« Il nous semble que le chemin emprunté par le tribunal de district n'était pas ouvert à cette situation. L'avocat de l'appelant soutient à juste titre qu'en cette condamnation, le tribunal de district a outrepassé son autorité. La compétence du tribunal de district en vertu de l'article susmentionné en tant que cour d'appel est « de rendre le même jugement qui, dans son avis, aurait dû être rendu devant le tribunal du siège sur l'accusation et les preuves présentées devant lui ». Le tribunal de première instance avait-il le droit de revenir à la fin de l'audience au cinquième point et de le condamner, après qu'il ait été initialement inclus dans l'acte d'accusation et supprimé avec le consentement de l'avocat de l'accusation sur la base de l'objection de l'avocat du prévenu ? Il nous semble que ce n'est pas le cas, précisément parce qu'il a été et a été supprimé. et si le tribunal de première instance n'était pas autorisé à y retourner, le tribunal de district n'aurait pas pu non plus le faire » (ibid., aux pages 485-486 ; Soulignement ajouté – 10:20).
En revanche, dansAppel pénal 608/81 Suissa c.

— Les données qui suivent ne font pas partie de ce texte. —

(* ===== verification/Resources.v ===== *)
(** * Kubernetes resources of a component: pkg/resources

    Each Go resource owns two variables: [oldObject], the object last fetched,
    and [newObject], the object being built.  A [Handle] names the resource
    and points to both; the typed builders fill [newObject] in. *)

From S2P Require Import Prelude Api Kube Conditions Labeller Proxy.

(** ** Ports: pkg/consts/address.go *)

Definition YTMonitoringContainerPortName : string := "metrics".
Definition YTMonitoringServicePortName : string := "ytsaurus-metrics".
Definition YTMonitoringPort : Z := 10000.
Definition HTTPProxyHTTPPort : Z := 80.
Definition HTTPProxyHTTPSPort : Z := 443.
Definition RPCProxyRPCPort : Z := 9013.

(** ** Handles *)

Record Handle (H : Type) (k : Kind) := mkHandle {
  hd_name : string;
  oldObject : Ref H (kind_type k);
  newObject : Ref H (kind_type k);
}.
Arguments hd_name {H k} _. Arguments oldObject {H k} _. Arguments newObject {H k} _.

(** [StatefulSet] and [Deployment] also remember that they were built. *)
Record BuiltHandle (H : Type) (k : Kind) := mkBuiltHandle {
  bh_handle : Handle H k;
  bh_built : Ref H bool;
}.
Arguments bh_handle {H k} _. Arguments bh_built {H k} _.

Section Resources.
Context {H E : Type} `{K : Kube E} `{CM : ConditionMeta}.
Local Abbreviation W := (World H E).

(** ** pkg/resources/resource.go *)

Definition Exists {k} (r : Handle H k) : M W bool :=
  old ← read (oldObject r);
  mret (negb (bool_decide (GetResourceVersion old = ""))).

(** [Fetch(ctx, objects...)] and [Sync(ctx, objects...)]: in order, up to the
    first error. *)
Fixpoint in_order (objects : list (M W error)) : M W error :=
  match objects with
  | [] => mret None
  | obj :: rest =>
      err ← obj;
      match err with
      | Some _ => mret err
      | None => in_order rest
      end
  end.

(** The [Fetch] and [Sync] methods all resources have. *)
Definition Fetch {k} (r : Handle H k) : M W error := FetchObject k (hd_name r) (oldObject r).
Definition Sync {k} (r : Handle H k) : M W error := SyncObject k (oldObject r) (newObject r).

(** ** ConfigMap, HeadlessService, MonitoringService *)

Definition ConfigMap_Build (l : Labeller) (r : Handle H KConfigMap) : M W (Ref H ConfigMap) :=
  _ ← write (newObject r) (mkConfigMap (GetObjectMeta l (hd_name r)) ∅);
  mret (newObject r).

Definition HeadlessService_Build (l : Labeller) (r : Handle H KService) : M W (Ref H Service) :=
  _ ← write (newObject r)
        (mkService (GetObjectMeta l (hd_name r)) "" "None" (GetSelectorLabelMap l) []);
  mret (newObject r).

Definition GetServiceMeta (l : Labeller) (name : string) : ObjectMeta :=
  mkObjectMeta name (lb_Namespace l) (GetMonitoringMetaLabelMap l) None "".

Definition MonitoringService_Build (l : Labeller) (monitoringTargetPort : Z)
    (r : Handle H KService) : M W (Ref H Service) :=
  _ ← write (newObject r)
        (mkService (GetServiceMeta l (hd_name r)) "" "" (GetSelectorLabelMap l)
           [mkServicePort YTMonitoringServicePortName YTMonitoringPort
              (PortNumber monitoringTargetPort) 0]);
  mret (newObject r).

(** ** HTTPService, RPCService, TCPService *)

Definition HTTPService_ports (transport : HTTPTransportSpec) (httpNodePort httpsNodePort : option Z)
    : list ServicePort :=
  (if ht_DisableHTTP transport then []
   else [mkServicePort "http" HTTPProxyHTTPPort (PortNumber HTTPProxyHTTPPort)
           (default 0%Z httpNodePort)]) ++
  (match ht_HTTPSSecret transport with
   | None => []
   | Some _ => [mkServicePort "https" HTTPProxyHTTPSPort (PortNumber HTTPProxyHTTPSPort)
                  (default 0%Z httpsNodePort)]
   end).

Definition HTTPService_Build (l : Labeller) (transport : HTTPTransportSpec)
    (httpNodePort httpsNodePort : option Z) (r : Handle H KService) : M W (Ref H Service) :=
  _ ← write (newObject r)
        (mkService (GetObjectMeta l (hd_name r)) "" "" (GetSelectorLabelMap l)
           (HTTPService_ports transport httpNodePort httpsNodePort));
  mret (newObject r).

Definition RPCService_Build (l : Labeller) (nodePort : option Z) (r : Handle H KService)
    : M W (Ref H Service) :=
  _ ← write (newObject r)
        (mkService (GetObjectMeta l (hd_name r)) "" "" (GetSelectorLabelMap l)
           [mkServicePort "rpc" RPCProxyRPCPort (PortNumber RPCProxyRPCPort) (default 0%Z nodePort)]);
  mret (newObject r).

(** The loop [for port := minPort; port < minPort+portCount; port++] on
    [int32], whose sums wrap around; [portCount] iterations are enough fuel. *)
Definition TCPService_port (serviceType : string) (port : Z) : ServicePort :=
  mkServicePort ("tcp-" +:+ pretty port)%string port (PortNumber port)
    (if decide (serviceType = "NodePort") then port else 0%Z).

Fixpoint TCPService_ports (fuel : nat) (serviceType : string) (minPort portCount port : Z)
    : list ServicePort :=
  match fuel with
  | 0 => []
  | S fuel =>
      if (port <? int32 (minPort + portCount))%Z then
        TCPService_port serviceType port ::
        TCPService_ports fuel serviceType minPort portCount (int32 (port + 1))
      else []
  end.

Definition TCPService_Build (l : Labeller) (serviceType : string) (portCount minPort : Z)
    (r : Handle H KService) : M W (Ref H Service) :=
  _ ← write (newObject r)
        (mkService (GetObjectMeta l (hd_name r)) serviceType "" (GetSelectorLabelMap l)
           (TCPService_ports (Z.to_nat portCount) serviceType minPort portCount minPort));
  mret (newObject r).

(** ** StringSecret *)

Definition StringSecret_GetValue (r : Handle H KSecret) (key : string) : M W (string * bool) :=
  old ← read (oldObject r);
  match sec_Data old !! key with
  | None => mret ("", false)
  | Some v => mret (v, true)
  end.

Definition StringSecret_Build (l : Labeller) (r : Handle H KSecret) : M W (Ref H Secret) :=
  new ← read (newObject r);
  _ ← write (newObject r)
        (mkSecret (GetObjectMeta l (hd_name r)) "Opaque" (sec_Data new) (sec_StringData new));
  mret (newObject r).

Definition StringSecret_NeedSync (r : Handle H KSecret) (key value : string) : M W bool :=
  exists_ ← Exists r;
  if negb exists_ then mret true
  else
    '(v, ok) ← StringSecret_GetValue r key;
    if negb ok then mret true
    else if decide (value = "") then mret false
    else mret (negb (bool_decide (value = v))).

(** ** Job *)

Definition Job_Completed (r : Handle H KJob) : M W bool :=
  old ← read (oldObject r);
  mret (0 <? job_Status_Succeeded old)%Z.

Definition Job_Build (l : Labeller) (r : Handle H KJob) : M W (Ref H Job) :=
  new ← read (newObject r);
  _ ← write (newObject r)
        (mkJob (GetObjectMeta l (hd_name r)) (Some 600%Z) (Some 15%Z)
           (mkPodTemplateSpec ObjectMeta_zero PodSpec_zero) (job_Status_Succeeded new));
  mret (newObject r).

(** ** StatefulSet *)

(** The annotations of all pods, [commonSpec.ExtraPodAnnotations]: the map
    every pod template is built on, shared by reference. *)
Definition ExtraPodAnnotations : M W (option (gmap string string)) :=
  gets (fun w => cs_ExtraPodAnnotations (sp_CommonSpec (yt_Spec (resource w)))).

Definition StatefulSet_Build (l : Labeller) (r : BuiltHandle H KStatefulSet)
    : M W (Ref H StatefulSet) :=
  built ← read (bh_built r);
  _ ← (if (built : bool) then mret tt
       else
         annotations ← ExtraPodAnnotations;
         write (newObject (bh_handle r))
           (mkStatefulSet (GetObjectMeta l (hd_name (bh_handle r))) "Parallel"
              (GetSelectorLabelMap l) None "" []
              (mkPodTemplateSpec
                 (mkObjectMeta "" "" (GetMetaLabelMap l false) annotations "") PodSpec_zero)));
  _ ← write (bh_built r) true;
  mret (newObject (bh_handle r)).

État d'Israël, IsrSC 37(1) 477 (1983) (ci-après : L'affaire Suissa), en plus d'accepter l'appel du prévenu contre sa condamnation pour l'infraction d'évasion de la garde légale, ce tribunal a statué que le prévenu pouvait être reconnu coupable de violation d'une disposition légale, même si celle-ci avait été supprimée de l'acte d'accusation, avec le consentement de l'accusation, sur la base d'un argument préliminaire présenté au début du procès, sur la base de Article 166 Dans l'ancien droit de procédure pénale, et dans le jugement de l'audience supplémentaire tenue sur ce jugement, ce résultat n'a pas été annulé (voir : 5/83 AUDIENCE SUPPLÉMENTAIRE État d'Israël c. Suissa, IsrSC 38(4) 701 (1984)).
Cependant, il convient de noter que dans le jugement dans le Suissa Lors de l'audience supplémentaire tenue dans son affaire, le principal litige portait sur la définition juridique du terme « garde à vue légale » dans le but de condamner le prévenu pour l'infraction d'évasion de la garde légale, et non sa condamnation alternative pour violation d'une disposition légale supprimée de l'acte d'accusation. Par conséquent, aucune audience n'a été tenue sur la difficulté de condamner une personne condamnée pour cette infraction à la lumière de la Article 84 de l'ancien droit de procédure, et en tout cas de cette section, ainsi que des jugements en matière de Avni Et dans ce domaine Kiryati, n'ont pas été mentionnés du tout dans le jugement sur la question Suissa et lors de l'audience supplémentaire tenue dans son affaire.